» TASK PROMPT
Indicate how many lines in the listing below contain the word "newEvents". No other output is permitted.

········

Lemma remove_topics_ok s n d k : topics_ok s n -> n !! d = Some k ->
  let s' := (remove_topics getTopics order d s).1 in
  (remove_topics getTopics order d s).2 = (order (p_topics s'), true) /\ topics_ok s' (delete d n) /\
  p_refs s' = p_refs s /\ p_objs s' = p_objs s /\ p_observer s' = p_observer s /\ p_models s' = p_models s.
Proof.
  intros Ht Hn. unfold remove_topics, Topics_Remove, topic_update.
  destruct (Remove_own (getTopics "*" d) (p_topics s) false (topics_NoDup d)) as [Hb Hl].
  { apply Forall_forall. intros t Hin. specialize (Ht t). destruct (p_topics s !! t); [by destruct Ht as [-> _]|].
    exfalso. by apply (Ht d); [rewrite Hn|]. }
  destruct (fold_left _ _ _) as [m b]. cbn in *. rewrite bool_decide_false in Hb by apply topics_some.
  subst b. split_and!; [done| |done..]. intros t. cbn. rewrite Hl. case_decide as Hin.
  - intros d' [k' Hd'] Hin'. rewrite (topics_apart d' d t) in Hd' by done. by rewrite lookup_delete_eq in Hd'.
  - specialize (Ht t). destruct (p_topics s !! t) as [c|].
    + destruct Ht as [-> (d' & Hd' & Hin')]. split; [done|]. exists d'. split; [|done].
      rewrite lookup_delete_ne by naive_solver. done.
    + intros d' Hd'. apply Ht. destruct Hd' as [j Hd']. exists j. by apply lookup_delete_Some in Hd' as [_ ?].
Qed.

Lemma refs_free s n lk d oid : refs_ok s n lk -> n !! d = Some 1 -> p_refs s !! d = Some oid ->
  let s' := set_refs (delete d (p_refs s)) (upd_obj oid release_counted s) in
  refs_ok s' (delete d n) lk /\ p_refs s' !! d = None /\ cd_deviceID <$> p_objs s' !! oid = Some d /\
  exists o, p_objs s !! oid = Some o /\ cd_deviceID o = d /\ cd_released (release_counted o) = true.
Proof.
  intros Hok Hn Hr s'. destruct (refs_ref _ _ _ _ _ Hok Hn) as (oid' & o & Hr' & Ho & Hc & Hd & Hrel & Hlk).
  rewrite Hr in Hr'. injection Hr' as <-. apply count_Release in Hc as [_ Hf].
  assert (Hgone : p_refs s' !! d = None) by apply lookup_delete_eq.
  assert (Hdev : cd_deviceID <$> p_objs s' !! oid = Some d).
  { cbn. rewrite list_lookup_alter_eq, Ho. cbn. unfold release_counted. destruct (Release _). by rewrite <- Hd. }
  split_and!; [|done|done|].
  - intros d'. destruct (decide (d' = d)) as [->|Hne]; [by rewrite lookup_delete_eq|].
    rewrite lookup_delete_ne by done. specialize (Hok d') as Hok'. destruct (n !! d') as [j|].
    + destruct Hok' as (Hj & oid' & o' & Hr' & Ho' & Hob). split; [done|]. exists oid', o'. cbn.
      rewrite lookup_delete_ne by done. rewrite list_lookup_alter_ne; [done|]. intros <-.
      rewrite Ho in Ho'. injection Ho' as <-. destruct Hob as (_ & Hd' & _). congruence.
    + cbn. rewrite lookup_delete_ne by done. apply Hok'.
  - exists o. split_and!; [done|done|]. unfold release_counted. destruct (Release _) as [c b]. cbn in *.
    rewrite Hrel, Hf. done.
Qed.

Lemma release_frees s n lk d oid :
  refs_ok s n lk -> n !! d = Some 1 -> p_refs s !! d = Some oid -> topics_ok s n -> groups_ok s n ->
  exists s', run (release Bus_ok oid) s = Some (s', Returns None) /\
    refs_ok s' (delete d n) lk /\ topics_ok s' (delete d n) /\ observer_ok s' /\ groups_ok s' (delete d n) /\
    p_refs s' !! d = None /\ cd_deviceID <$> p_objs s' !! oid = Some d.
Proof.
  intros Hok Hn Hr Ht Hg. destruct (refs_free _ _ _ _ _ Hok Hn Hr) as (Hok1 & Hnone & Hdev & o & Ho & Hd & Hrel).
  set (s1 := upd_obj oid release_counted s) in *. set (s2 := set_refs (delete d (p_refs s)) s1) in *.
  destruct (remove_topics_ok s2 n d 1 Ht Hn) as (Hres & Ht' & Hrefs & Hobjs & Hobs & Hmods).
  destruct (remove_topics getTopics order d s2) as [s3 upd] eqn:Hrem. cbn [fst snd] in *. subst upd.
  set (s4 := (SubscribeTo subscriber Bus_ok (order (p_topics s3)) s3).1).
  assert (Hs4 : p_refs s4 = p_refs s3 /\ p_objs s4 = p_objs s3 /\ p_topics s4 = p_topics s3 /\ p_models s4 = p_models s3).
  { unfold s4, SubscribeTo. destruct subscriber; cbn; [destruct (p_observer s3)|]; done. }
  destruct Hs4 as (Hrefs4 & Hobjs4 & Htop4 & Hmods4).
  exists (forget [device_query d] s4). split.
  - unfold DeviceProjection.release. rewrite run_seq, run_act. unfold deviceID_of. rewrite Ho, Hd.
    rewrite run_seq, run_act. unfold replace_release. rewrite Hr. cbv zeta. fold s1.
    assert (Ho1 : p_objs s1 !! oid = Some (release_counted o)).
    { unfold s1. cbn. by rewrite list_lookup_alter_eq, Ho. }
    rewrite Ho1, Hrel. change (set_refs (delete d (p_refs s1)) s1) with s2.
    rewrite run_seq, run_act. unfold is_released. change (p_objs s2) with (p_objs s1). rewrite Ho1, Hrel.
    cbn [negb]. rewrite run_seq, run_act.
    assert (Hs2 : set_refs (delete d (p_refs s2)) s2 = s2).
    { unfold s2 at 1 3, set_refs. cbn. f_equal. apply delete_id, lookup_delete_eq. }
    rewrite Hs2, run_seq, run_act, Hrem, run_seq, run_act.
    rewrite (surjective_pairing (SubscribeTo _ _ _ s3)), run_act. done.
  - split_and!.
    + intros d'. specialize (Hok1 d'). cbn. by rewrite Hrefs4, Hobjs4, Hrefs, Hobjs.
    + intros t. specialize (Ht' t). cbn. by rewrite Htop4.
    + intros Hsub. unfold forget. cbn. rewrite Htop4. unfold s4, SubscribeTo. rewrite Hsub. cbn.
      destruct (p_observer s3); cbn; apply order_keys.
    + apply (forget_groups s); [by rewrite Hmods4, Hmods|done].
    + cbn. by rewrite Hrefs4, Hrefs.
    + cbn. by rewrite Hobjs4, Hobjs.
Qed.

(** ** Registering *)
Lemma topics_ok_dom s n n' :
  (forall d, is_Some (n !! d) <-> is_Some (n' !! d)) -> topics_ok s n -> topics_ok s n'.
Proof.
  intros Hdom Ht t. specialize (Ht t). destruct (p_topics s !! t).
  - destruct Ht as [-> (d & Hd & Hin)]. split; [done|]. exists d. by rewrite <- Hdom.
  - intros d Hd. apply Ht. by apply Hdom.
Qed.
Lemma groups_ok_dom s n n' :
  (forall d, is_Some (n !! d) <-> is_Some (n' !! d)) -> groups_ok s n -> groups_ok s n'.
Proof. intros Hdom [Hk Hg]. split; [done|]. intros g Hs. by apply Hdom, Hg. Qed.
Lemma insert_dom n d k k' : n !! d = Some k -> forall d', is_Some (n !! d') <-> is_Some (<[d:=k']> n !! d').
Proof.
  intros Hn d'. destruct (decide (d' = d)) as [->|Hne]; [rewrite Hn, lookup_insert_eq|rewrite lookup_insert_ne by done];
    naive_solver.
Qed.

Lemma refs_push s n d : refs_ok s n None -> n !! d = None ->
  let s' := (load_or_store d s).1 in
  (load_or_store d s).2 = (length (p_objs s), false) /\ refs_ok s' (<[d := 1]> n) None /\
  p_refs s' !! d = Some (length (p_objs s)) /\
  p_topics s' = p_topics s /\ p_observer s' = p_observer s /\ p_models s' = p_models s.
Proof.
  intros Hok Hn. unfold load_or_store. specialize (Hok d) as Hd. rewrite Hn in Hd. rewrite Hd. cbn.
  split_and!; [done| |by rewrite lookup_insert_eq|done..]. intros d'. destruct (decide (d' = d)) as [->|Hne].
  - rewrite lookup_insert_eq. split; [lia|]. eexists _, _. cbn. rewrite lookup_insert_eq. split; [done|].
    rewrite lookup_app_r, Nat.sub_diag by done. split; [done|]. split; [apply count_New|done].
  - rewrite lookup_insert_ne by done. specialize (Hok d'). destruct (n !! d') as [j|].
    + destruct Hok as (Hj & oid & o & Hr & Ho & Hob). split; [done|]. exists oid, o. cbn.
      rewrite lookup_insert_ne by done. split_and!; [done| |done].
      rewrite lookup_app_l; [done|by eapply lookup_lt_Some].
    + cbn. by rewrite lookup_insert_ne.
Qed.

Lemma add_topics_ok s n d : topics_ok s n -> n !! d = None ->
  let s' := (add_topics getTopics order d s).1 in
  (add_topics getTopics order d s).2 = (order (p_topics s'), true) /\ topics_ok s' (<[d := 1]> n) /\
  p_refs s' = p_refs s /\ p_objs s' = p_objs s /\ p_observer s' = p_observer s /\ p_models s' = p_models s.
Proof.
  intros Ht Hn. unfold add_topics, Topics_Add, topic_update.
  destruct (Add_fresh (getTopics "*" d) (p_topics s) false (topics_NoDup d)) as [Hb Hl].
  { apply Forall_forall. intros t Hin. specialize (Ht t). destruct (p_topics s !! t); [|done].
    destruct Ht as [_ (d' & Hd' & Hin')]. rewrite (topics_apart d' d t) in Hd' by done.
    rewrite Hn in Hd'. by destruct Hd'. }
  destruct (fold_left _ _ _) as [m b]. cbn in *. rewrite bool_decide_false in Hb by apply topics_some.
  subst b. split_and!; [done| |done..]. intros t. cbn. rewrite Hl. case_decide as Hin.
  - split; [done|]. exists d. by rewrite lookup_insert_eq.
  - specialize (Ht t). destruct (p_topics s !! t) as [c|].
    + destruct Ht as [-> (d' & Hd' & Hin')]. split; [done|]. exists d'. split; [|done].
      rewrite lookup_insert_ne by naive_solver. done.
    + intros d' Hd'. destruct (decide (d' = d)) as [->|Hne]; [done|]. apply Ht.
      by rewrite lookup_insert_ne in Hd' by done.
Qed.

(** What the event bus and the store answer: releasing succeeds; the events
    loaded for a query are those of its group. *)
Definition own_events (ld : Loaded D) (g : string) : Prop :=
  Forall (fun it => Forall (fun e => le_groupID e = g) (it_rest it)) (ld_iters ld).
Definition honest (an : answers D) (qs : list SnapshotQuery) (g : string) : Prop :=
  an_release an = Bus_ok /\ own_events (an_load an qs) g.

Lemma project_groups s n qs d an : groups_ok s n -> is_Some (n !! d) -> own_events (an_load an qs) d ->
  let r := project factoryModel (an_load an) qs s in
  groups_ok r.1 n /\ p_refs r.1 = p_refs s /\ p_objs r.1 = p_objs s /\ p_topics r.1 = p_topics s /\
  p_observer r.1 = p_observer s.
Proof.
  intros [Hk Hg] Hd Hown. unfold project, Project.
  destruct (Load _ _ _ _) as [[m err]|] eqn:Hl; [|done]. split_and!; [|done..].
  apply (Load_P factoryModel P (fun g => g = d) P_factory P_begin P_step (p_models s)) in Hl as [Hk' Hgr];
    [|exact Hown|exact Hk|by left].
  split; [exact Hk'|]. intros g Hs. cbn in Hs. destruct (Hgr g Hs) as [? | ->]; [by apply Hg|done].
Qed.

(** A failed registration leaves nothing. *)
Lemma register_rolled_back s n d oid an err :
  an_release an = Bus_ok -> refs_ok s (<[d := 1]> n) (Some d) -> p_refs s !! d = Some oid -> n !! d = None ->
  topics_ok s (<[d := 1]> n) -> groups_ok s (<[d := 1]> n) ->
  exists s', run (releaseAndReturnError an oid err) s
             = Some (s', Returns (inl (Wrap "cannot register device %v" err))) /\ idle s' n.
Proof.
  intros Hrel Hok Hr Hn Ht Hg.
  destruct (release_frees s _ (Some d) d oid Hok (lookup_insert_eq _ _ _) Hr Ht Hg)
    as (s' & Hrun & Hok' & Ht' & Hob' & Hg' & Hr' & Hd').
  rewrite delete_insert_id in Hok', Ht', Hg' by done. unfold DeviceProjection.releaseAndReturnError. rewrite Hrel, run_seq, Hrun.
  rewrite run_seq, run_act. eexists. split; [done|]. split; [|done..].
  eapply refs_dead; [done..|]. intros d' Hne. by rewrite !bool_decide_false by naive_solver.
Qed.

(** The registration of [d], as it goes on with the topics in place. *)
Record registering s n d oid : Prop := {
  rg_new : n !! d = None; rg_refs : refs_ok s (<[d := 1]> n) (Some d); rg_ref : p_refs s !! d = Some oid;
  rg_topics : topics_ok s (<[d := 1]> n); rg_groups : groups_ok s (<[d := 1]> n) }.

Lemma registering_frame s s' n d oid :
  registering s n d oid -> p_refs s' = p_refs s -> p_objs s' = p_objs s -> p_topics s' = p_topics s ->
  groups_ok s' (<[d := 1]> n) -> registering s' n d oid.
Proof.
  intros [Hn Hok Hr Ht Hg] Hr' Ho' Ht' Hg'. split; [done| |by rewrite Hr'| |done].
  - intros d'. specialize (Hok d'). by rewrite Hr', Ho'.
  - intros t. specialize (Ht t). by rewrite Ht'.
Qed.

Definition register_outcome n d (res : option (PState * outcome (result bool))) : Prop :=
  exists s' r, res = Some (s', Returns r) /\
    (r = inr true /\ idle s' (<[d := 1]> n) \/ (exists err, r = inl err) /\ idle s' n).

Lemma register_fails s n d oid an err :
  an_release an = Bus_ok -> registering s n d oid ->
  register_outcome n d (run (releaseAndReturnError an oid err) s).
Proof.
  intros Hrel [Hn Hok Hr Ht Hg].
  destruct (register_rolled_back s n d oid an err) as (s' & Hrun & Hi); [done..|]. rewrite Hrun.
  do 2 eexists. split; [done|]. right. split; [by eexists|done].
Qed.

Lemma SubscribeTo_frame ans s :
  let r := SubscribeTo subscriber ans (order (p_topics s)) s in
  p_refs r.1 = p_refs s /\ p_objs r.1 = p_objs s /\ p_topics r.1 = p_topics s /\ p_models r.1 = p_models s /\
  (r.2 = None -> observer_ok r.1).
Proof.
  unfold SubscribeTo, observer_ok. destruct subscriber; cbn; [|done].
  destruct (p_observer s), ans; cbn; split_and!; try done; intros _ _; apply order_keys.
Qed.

········

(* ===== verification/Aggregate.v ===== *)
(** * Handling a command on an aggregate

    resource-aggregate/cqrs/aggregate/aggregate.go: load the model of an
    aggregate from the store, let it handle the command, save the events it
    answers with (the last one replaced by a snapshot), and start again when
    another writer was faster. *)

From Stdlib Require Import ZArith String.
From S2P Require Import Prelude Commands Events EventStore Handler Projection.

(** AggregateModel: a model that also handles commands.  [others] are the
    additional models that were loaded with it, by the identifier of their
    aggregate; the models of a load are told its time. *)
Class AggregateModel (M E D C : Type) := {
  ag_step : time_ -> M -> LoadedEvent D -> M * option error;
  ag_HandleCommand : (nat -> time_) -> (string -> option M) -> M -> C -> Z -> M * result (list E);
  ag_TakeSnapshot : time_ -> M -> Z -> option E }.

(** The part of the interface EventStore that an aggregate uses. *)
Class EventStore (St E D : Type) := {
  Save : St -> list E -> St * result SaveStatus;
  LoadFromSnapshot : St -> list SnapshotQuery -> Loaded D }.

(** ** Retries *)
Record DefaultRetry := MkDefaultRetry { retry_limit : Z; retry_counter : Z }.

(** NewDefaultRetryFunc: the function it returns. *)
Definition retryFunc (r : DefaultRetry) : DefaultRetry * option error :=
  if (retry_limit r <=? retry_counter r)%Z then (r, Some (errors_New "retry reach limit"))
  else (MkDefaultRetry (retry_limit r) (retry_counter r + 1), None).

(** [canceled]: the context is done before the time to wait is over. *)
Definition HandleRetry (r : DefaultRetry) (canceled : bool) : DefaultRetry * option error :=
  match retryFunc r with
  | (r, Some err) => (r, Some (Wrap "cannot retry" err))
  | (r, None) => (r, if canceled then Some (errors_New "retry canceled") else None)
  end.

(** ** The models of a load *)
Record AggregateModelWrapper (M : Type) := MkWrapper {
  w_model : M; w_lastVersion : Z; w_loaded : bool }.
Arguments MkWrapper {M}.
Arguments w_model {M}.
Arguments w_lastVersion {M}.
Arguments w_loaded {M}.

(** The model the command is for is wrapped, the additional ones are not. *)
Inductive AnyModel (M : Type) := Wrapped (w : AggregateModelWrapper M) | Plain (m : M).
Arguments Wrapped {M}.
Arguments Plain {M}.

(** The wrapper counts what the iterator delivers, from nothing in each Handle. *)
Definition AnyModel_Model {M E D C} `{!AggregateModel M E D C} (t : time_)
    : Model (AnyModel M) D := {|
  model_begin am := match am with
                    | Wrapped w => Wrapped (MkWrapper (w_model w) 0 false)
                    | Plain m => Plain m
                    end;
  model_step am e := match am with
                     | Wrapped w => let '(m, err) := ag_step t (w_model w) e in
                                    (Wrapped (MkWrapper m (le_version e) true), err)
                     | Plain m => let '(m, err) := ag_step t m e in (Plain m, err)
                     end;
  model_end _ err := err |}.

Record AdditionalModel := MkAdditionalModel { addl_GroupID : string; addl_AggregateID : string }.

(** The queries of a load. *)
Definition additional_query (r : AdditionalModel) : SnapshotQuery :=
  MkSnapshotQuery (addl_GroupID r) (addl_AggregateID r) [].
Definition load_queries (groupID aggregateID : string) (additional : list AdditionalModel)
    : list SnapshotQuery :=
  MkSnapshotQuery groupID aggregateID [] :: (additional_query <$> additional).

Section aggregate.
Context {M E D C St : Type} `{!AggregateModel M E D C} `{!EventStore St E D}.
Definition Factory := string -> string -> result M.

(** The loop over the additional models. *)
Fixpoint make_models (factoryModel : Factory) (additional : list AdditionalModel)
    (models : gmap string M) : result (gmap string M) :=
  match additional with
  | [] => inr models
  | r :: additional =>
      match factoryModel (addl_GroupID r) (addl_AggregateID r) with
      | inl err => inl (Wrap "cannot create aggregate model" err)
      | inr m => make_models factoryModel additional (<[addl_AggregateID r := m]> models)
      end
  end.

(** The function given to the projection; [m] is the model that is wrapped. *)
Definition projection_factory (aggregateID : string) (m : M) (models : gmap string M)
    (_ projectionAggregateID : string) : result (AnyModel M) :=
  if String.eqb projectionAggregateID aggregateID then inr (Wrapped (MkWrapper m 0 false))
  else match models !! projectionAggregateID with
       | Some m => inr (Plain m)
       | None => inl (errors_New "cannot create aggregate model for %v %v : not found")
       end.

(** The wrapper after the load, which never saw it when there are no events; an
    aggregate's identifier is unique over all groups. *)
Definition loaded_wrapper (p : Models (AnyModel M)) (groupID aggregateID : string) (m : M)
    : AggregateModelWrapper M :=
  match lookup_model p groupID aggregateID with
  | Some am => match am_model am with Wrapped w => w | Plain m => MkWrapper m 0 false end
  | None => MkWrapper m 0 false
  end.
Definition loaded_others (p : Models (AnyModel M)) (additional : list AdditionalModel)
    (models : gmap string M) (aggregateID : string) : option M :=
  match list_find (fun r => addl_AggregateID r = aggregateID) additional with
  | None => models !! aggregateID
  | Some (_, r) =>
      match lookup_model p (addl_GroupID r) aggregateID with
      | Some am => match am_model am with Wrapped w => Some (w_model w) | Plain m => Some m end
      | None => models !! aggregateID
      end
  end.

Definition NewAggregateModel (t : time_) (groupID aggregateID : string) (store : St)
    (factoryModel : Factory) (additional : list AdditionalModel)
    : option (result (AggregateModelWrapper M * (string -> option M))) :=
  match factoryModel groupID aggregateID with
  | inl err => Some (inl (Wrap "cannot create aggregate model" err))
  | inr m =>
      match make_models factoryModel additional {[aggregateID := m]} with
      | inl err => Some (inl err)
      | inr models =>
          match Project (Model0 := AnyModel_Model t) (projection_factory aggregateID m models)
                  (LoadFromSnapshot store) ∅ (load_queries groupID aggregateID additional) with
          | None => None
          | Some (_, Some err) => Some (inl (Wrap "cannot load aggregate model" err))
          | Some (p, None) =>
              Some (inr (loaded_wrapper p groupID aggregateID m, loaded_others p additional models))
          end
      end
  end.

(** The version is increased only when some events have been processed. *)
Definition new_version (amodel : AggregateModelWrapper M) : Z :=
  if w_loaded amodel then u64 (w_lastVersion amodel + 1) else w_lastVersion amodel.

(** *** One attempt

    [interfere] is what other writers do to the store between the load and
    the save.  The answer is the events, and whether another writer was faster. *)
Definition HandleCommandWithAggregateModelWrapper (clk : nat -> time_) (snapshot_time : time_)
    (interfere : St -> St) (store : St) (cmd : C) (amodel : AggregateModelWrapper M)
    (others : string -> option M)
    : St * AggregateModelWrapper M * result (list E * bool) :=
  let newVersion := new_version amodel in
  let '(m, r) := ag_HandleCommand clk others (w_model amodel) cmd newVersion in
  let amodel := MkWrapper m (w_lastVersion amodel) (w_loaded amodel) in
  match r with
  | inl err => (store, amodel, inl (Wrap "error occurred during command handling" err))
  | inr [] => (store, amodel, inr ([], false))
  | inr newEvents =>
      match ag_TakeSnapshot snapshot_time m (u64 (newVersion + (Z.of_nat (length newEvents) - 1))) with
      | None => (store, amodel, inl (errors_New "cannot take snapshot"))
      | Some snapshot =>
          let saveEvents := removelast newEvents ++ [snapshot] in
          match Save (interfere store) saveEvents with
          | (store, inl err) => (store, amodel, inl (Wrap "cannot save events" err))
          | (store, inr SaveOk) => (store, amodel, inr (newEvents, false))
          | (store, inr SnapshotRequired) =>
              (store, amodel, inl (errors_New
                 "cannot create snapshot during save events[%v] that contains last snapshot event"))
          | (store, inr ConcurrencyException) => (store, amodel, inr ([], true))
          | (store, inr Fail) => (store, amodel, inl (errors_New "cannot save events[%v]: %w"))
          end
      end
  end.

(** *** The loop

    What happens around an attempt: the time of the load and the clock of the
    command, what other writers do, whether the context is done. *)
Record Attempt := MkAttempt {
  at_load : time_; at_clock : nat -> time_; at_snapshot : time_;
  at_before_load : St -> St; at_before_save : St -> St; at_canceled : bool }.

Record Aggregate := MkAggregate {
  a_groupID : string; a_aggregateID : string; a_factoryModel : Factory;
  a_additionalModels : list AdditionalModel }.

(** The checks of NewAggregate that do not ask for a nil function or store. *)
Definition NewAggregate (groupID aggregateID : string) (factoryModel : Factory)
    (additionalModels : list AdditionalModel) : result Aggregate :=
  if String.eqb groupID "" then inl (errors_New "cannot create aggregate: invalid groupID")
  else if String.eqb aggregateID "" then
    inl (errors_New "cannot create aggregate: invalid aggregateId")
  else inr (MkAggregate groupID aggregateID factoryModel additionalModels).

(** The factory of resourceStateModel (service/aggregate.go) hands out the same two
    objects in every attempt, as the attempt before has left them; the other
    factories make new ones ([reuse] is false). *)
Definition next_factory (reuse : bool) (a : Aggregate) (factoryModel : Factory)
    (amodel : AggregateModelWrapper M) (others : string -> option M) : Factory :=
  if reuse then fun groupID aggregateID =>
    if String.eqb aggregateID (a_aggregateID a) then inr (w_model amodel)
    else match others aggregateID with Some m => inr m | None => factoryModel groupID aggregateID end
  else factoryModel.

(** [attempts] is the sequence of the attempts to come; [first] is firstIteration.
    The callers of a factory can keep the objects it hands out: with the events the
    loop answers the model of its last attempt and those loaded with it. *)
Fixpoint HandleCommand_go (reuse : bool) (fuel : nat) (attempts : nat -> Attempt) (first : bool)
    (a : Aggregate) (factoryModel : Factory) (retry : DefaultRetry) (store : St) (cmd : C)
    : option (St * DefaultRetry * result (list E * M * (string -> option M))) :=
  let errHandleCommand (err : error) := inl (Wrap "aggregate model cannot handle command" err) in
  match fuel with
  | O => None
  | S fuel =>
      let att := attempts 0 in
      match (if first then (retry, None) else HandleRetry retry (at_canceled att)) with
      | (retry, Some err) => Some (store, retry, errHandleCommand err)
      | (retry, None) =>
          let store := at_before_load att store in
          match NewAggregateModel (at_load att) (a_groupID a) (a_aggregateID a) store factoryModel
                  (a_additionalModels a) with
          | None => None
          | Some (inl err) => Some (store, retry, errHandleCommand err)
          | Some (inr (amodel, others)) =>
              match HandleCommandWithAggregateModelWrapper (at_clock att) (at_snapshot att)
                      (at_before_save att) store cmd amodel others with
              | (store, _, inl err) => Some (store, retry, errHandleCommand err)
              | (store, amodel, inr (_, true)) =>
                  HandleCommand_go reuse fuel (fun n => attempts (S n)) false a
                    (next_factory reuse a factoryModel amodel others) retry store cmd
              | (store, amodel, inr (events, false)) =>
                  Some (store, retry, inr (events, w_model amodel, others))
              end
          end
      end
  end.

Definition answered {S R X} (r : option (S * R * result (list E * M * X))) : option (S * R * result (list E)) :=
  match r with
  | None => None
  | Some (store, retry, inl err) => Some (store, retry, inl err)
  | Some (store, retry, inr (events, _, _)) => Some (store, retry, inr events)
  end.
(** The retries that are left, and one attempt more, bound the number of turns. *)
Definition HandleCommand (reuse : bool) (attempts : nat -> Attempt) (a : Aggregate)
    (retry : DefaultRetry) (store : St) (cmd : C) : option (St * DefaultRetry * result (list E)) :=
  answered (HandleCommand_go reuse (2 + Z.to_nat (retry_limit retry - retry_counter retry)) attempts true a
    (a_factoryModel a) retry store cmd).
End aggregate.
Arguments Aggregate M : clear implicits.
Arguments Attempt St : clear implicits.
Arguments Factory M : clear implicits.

········

» WRITTEN RESPONSE
4